Most of the countries in the world continue to have government-controlled Accreditation Bodies. In some cases, like in USA, there are several ABs and they are not in total control of the governments. In United Kingdom: United Kingdom Accreditation Service is a not-for-profit company limited by guarantee. Though it is independent of Government there are some linkages with the government. It is not always true that ABs are not for profit; because the concept of profit needs to be understood with context. In countries where more than one AB operate, there is a creation of a National Accreditation Body. This is also because there are Mutually Recognition Arrangement or MRAs.

As a precursor to understanding MRAs; we need to imagine the supply chain of assurance once more.

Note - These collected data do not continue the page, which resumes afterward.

(* ===== verification/StackTests.v ===== *)
(** * Tests of kernel stacks (eira/src/task/tests.rs)

    A stack goes back to the heap at the end of its test. *)

From S2P Require Import Prelude Memory Heap World Context KernelTest TestBase.

Definition file : string := "eira/src/task/tests.rs".

Definition stack_new (size : Z) : body kernel_state KernelStack.t := on_heap (fun m h => KernelStack.new m h size).
Definition stack_new_default : body kernel_state KernelStack.t := on_heap KernelStack.new_default.
Definition stack_drop (stack : KernelStack.t) : test_body :=
  on_heap (fun m h => let! '(m, h) := KernelStack.drop m h stack in Ret (tt, m, h)).

Definition kernel_stack_size : test_body :=
  stack ← stack_new 4096;
  dropping (stack_drop stack) (kassert_eq file 7 "stack.size()" "4096" (KernelStack.size stack) 4096).

Definition kernel_stack_top_within_buf : test_body :=
  stack ← stack_new 4096;
  dropping (stack_drop stack) (
    let base := KernelStack.base stack in
    top ← call (KernelStack.top stack);
    kassert file 14 "top > base" (base <? top) ;;
    e ← call (add_ base (KernelStack.size stack)); kassert file 15 "top <= base + stack.size()" (top <=? e)).

Definition kernel_stack_top_aligned : test_body :=
  stack ← stack_new 4096;
  dropping (stack_drop stack) (
    top ← call (KernelStack.top stack); kassert file 20 "stack.top() as usize % STACK_ALIGN == 0" (top mod STACK_ALIGN =? 0)).

Definition kernel_stack_top_aligned_odd_size : test_body :=
  stack ← stack_new 4097;
  dropping (stack_drop stack) (
    top ← call (KernelStack.top stack); kassert file 25 "stack.top() as usize % STACK_ALIGN == 0" (top mod STACK_ALIGN =? 0)).

Definition kernel_stack_no_alias : test_body :=
  a ← stack_new 4096;
  dropping (stack_drop a) (
    b ← stack_new 4096;
    dropping (stack_drop b) (
      kassert file 31 "a.base() != b.base()" (negb (KernelStack.base a =? KernelStack.base b)))).

Definition kernel_stack_default_size : test_body :=
  stack ← stack_new_default;
  dropping (stack_drop stack) (kassert_eq file 36 "stack.size()" "DEFAULT_STACK_SIZE" (KernelStack.size stack) DEFAULT_STACK_SIZE).

Definition kernel_stack_zeroed : test_body :=
  stack ← stack_new 4096;
  dropping (stack_drop stack) (
    words ← query (fun s => Ret ((fun i => read64 (memory (ks_world s)) (KernelStack.base stack + 8 * Z.of_nat i)) <$> seq 0 512));
    kassert file 42 "slice.iter().all(|&b| b == 0)" (forallb (fun w => w =? 0) words)).

(** Registered in the order of the source. *)
Definition all : list (TestCase kernel_state) :=
  [kernel_test "eira::task::tests" file 5 "kernel_stack_size" Unit kernel_stack_size;
   kernel_test "eira::task::tests" file 10 "kernel_stack_top_within_buf" Unit kernel_stack_top_within_buf;
   kernel_test "eira::task::tests" file 18 "kernel_stack_top_aligned" Unit kernel_stack_top_aligned;
   kernel_test "eira::task::tests" file 23 "kernel_stack_top_aligned_odd_size" Unit kernel_stack_top_aligned_odd_size;
   kernel_test "eira::task::tests" file 28 "kernel_stack_no_alias" Unit kernel_stack_no_alias;
   kernel_test "eira::task::tests" file 34 "kernel_stack_default_size" Unit kernel_stack_default_size;
   kernel_test "eira::task::tests" file 39 "kernel_stack_zeroed" Unit kernel_stack_zeroed].
(* ===== verification/Boot.v ===== *)
(** * Booting (eira/src/main.rs, [kmain])

    [kmain] composes the components: the console, the processor and interrupt
    set-up, the frame allocator, the kernel's address space and heap, the
    scheduler and two tasks, up to the yield that leaves the boot thread.

    The physical frames behind the heap's pages belong to the heap from the
    moment they are mapped, and nothing accesses them through the direct map any
    more, so one memory serves both ranges of virtual addresses: words of the
    direct map for the frame allocator and the page tables, words of the heap's
    range for the heap.  The layout of the shared address-space object is chosen
    by the compiler and is a parameter.  What the components say is delivered to the console when
    the call that says it returns. *)

From S2P Require Import Prelude Fmt Log Addr Frame Memory FrameAllocator Bitmap Intervals Region Heap Paging World Mapper MapperClass AddressSpace Context Task Scheduler Init Io Gdt Trap Platform Serial Report KernelTest TestBase.
Import HeapInv Saved Scheduler.

(** What the bootloader hands over, and the control registers on entry. *)
Record firmware := mk_firmware {
  fw_memmap : option (list Memmap.entry);
  fw_hhdm : option Z;
  fw_supported : bool;
  fw_cr3 : Z;
  fw_cr0 : Z;
  fw_cr4 : Z;
}.

(** The statics of the kernel. *)
Record statics := mk_statics {
  st_serial : Serial.t;
  st_logger : bool;
  st_cpu : Platform.cpu;
  st_irqs : Irq.t;
  st_world : world BitmapAllocator.t;
  st_allocator : LockedHeap.t;
  st_counter : Z;
  st_scheduler : option Scheduler.t;
}.

(** Their initial values, in memory [m], with the firmware's APIC register. *)
Definition initial (m : mem) (apic : Z) : statics :=
  mk_statics (Serial.mk false None []) false (mk_cpu CpuTables.new None Idt.new None apic []) Irq.EMPTY
    (mk_world m false None 0 []) LockedHeap.new 1 None.

(** ["\x1B[2J\x1B[H"] *)
Definition CLEAR_SCREEN : list Z := [27; 91; 50; 74; 27; 91; 72].

(** Everything at the moment the first task starts. *)
Record booted := mk_booted {
  b_serial : Serial.t;
  b_cpu : Platform.cpu;
  b_irqs : Irq.t;
  b_world : world BitmapAllocator.t;
  b_space : AddressSpace.t PageTableMapper.t;
  b_heap_region : Region.t;
  b_kernel : kernel;
  b_control : Z * Z;  (** CR0 and CR4 *)
}.

(** The memory side of the kernel when the heap is up, with the address of the
    shared address-space object, and what has been said. *)
Record memory_side := mk_memory_side {
  e_world : world BitmapAllocator.t;
  e_space : AddressSpace.t PageTableMapper.t;
  e_region : Region.t;
  e_heap : LockedHeap.t;
  e_arc : Z;
  e_out : list output;
}.

Section kmain.
Context `{TaskLayout}.
(** The devices, with the polls a busy wait may take; the log crate's levels; addresses chosen by the
    linker; the layout of the shared address space; the boot thread's registers
    at its calls into the scheduler. *)
Context (inp : list io -> Z -> Z) (fuel : nat) (level_le : Level -> Level -> bool) (level_name : Level -> list Z) (isr_stub : Z -> Z) (gdt_addr tss_addr stacks idt_addr : Z).
Context (MEMMAP_USABLE arc_size arc_align : Z) (timer_tick idle_task task_a task_b : Z) (c : Context.cpu).

Abbreviation deliver := (deliver inp fuel level_le level_name).

(** What the interrupt side has said. *)
Definition said (l : list event) : list output :=
  omap (fun e => match e with Said o => Some o | Called _ | Port _ => None end) l.

(** What the scheduler has said between two states. *)
Definition hear (serial : Serial.t) (k k' : kernel) : outcome Serial.t :=
  deliver serial (drop (length (k_out k)) (k_out k')).

(** [kmain] up to the registration of the timer. *)
Definition devices_up (st : statics) : outcome (Serial.t * Platform.cpu * Irq.t) :=
  let! serial := Serial.init (st_serial st) in
  let! serial := Serial._print inp fuel serial [CLEAR_SCREEN] in
  let! _ := logger_init (st_logger st) in
  let! '(hw, out) := X86_64.init_cpu inp isr_stub gdt_addr tss_addr stacks idt_addr
               (mk_cpu (tables (st_cpu st)) (segs (st_cpu st)) (idt (st_cpu st)) (idtr (st_cpu st))
                  (apic_base (st_cpu st)) (Serial.history serial)) in
  let serial := Serial.mk (Serial.locked serial) (Serial.uart serial) (ports hw) in
  let! serial := deliver serial out in
  let! irqs := X86_64.register_irq (st_irqs st) 0 timer_tick in
  let! serial := deliver serial (said (drop (length (Irq.log (st_irqs st))) (Irq.log irqs))) in
  Ret (serial, hw, irqs).

Definition limine_record : log_record := debug "eira" (Fmt.bytes "limine base revision supported").
Definition heap_record (heap_size : Z) : log_record :=
  info "eira" (Fmt.bytes "kernel heap initialised with " ++ decimal heap_size ++ Fmt.bytes " bytes").

(** [kmain] from there to the shared address space. *)
Definition memory_up (f : firmware) (st : statics) : outcome memory_side :=
  let! memmap := expect (fw_memmap f) "no memory map response" in
  let! hhdm := expect (fw_hhdm f) "no HHDM response" in
  let! _ := assert_ (fw_supported f) "incompatible bootloader: limine base revision is not supported" in
  let out1 := Logged limine_record in
  let! '(w, out2) := mm_init MEMMAP_USABLE (st_world st) memmap hhdm in
  let heap_size := 1024 * 1024 in
  let root_phys := active_page_table (fw_cr3 f) in
  let! kernel_space := AddressSpace.from_active w root_phys in
  let! '(r, kernel_space, w) :=
    AddressSpace.alloc_and_map w kernel_space heap_size PAGE_SIZE PageFlags.kernel_data KindHeap in
  let! heap_region := expect_ok r "failed to allocate kernel heap" in
  let! heap := LockedHeap.lock (st_allocator st) in
  let! '(m, heap) := HeapAllocator.add_memory (memory w) heap (Region.base heap_region) (Region.size heap_region) in
  let out3 := Logged (heap_record heap_size) in
  let! '(arc, m, heap) := global_alloc m (false, heap) arc_size arc_align in
  Ret (mk_memory_side (with_memory w m) kernel_space heap_region heap arc (out1 :: out2 ++ [out3])).
Lemma StandardForm__init__well_formed A b c x pt slack aux style pda objective P :
  InteractiveLPProblemStandardForm__init__ A b c x pt slack aux style pda objective = Ok P →
  (0 < length b)%nat → (0 < length c)%nat →
  NoDup (_R P) →
  well_formed P.
Proof.
  intros Hinit Hb Hc Hnd.
  assert (recognized style) as Hst.
  { destruct (decide (style = None)) as [-> | Hn]; [by left |].
    destruct (decide (style = vanderbei)) as [-> | Hv]; [by right |].
    exfalso. revert Hinit. unfold InteractiveLPProblemStandardForm__init__.
    destruct (InteractiveLPProblem__init__ _ _ _ _ _ _ _ _ _ _ _); simpl; [| done].
    rewrite (decide_False (P := style = vanderbei)) by done.
    rewrite (decide_False (P := style = None)) by done. done. }
  assert (rectangular (length b) (length c) A
          ∧ length (names_of x 1 (length c)) = length c) as [HA Hx].
  { revert Hinit. unfold InteractiveLPProblemStandardForm__init__.
    destruct (InteractiveLPProblem__init__ _ _ _ _ _ _ _ _ _ _ _) as [self |] eqn:E;
      simpl; [| done].
    intros _. by apply InteractiveLPProblem__init__shapes in E. }
  assert (length (slack_names style slack (S (length c)) (length b)) = length b) as Hs.
  { revert Hinit. unfold InteractiveLPProblemStandardForm__init__.
    rewrite InteractiveLPProblem__init__Ok; [| done | done | by rewrite length_replicate ..].
    simpl. unfold slack_names, m, n. simpl.
    destruct Hst as [-> | ->]; simpl; destruct slack; simpl;
      (match goal with |- context [check (bool_decide ?Q) _] =>
         destruct (bool_decide Q) eqn:E; simpl; [| done] end);
      intros _; by apply bool_decide_eq_true in E. }
  rewrite StandardForm__init__Ok in Hinit by done. injection Hinit as <-.
  simpl in Hnd.
  set (xs := names_of x 1 (length c)) in *.
  set (sl := slack_names style slack (S (length c)) (length b)) in *.
  set (x0 := default ("x" +:+ "0") aux) in *.
  assert (sl ≠ []) as Hne by (apply nonempty_length; lia).
  unfold well_formed, m, n. simpl.
  split; [done |]. split; [done |]. split; [done |]. split; [done |]. split; [done |].
  exists x0, sl. unfold ring_names in *.
  destruct (bool_decide _) eqn:E.
  - apply bool_decide_eq_true in E. simpl in E.
    simpl. rewrite drop_0.
    pose proof (slice_mid_app [] xs sl Hne) as Hmid. simpl in Hmid.
    rewrite Hx, Hs in Hmid. rewrite Hmid.
    split; [done |]. split; [done |]. right. split; [done |].
    rewrite lookup_app_l in E by lia. done.
  - pose proof (slice_mid_app [x0] xs sl Hne) as Hmid. simpl in Hmid.
    rewrite Hx, Hs in Hmid. rewrite Hmid.
    split; [done |]. split; [done |]. by left.
Qed.

(** ** The auxiliary problem *)

Lemma well_formed_slack (P : InteractiveLPProblemStandardForm) x0 slack :
  (0 < m P)%nat → length slack = m P →
  _R P = x0 :: _x P ++ slack ∨ (_R P = _x P ++ slack ∧ _x P !! 0%nat = Some x0) →
  slack_variables P = slack.
Proof.
  intros Hm Hs HR. unfold slack_variables. rewrite <- Hs.
  assert (slack ≠ []) by (apply nonempty_length; lia).
  destruct HR as [-> | [-> _]].
  - by apply (slice_last_app (x0 :: _x P) slack).
  - by apply slice_last_app.
Qed.

Lemma well_formed_auxiliary_variable (P : InteractiveLPProblemStandardForm) x0 slack :
  _R P = x0 :: _x P ++ slack ∨ (_R P = _x P ++ slack ∧ _x P !! 0%nat = Some x0) →
  auxiliary_variable P = Ok x0.
Proof.
  unfold auxiliary_variable. intros [-> | [-> Hx]]; [done |].
  rewrite lookup_app_l by (by apply lookup_lt_Some in Hx). by rewrite Hx.
Qed.

Lemma ring_names_repeated x0 (x slack : list string) :
  ring_names x0 (x0 :: x) slack = x0 :: x ++ slack.
Proof. unfold ring_names. simpl. by rewrite bool_decide_eq_true_2. Qed.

Product or Service creators are checked by Labs & IBs and assured by CABs. ABs check LABs, IBs & CABs. Who checks ABs? Here is a bit of grey as ABs are often backed by someone like a government or some other instrument of trust. But when countries are trading between each other quantifying ‘trust’ is not easy. Establishing these trusts call for agreements which lay out rules and processes. Examples are ILAC and APAC Mutual Recognition Arrangement: International Laboratory Accreditation Cooperation (ILAC) and Asia Pacific MRAs are agreements. One of the primary roles of APAC is to extend the APAC Mutual Recognition Arrangement (MRA) and harmonise accreditation practices in the region. In 2022, 54 of the 65 members of APAC are MRA signatories and are APAC Full Members. These agreements act as instruments of trust.

Product Manufacturers (Including Service as a product) or sellers (and buyers)

This is easy, is it not? Anyone or/and an entity creating a product that has a function and hence a value is considered a Product Manufacturer. For a good percentage of them, it is critical that the value & quality of their products remain high and quantifiable. It is common for representative of PMs to contribute to “Standardisation”. Often these representatives are closest to changes, advancements as well as future disruptions to the supply chain of the products they create. Hence, they are a key stakeholder, user as well as contributor to the TIC industry.

Customers or Buyers

Unknown to everyone, this is the biggest user of the services of the TIC industry. End users as well as businesses are always buying. Every buy decision is a payment made against a promise of product’s (or a service’s) future performance. Almost all the time there is an assurer involved and scores of standards. All those logos, marks, numbers that you see are giving information about these are assurances. Awareness and correct understanding of the landscape of the TIC industry is critical for ALL the buy decisions.

Authorities having jurisdiction (AHJs)

This term again covers a very wide range of entities and often grouping together bodies that have a legal backing. An AHJ could be a regional municipal body or an entity entrusted with large public infrastructure (Ports / Energy, etc.). These are entities often considered as ones who are empowered to create technical regulations. As an example, an authority of a country could publish a requirement that a given product needs to comply with a given standard to be sold or imported in a given country. Or the airport authority of a country / region could define the preparedness or training level of every security professional which needs to be assessed using a personnel certification program that is created and run using ISO17020. There is a long list of such examples.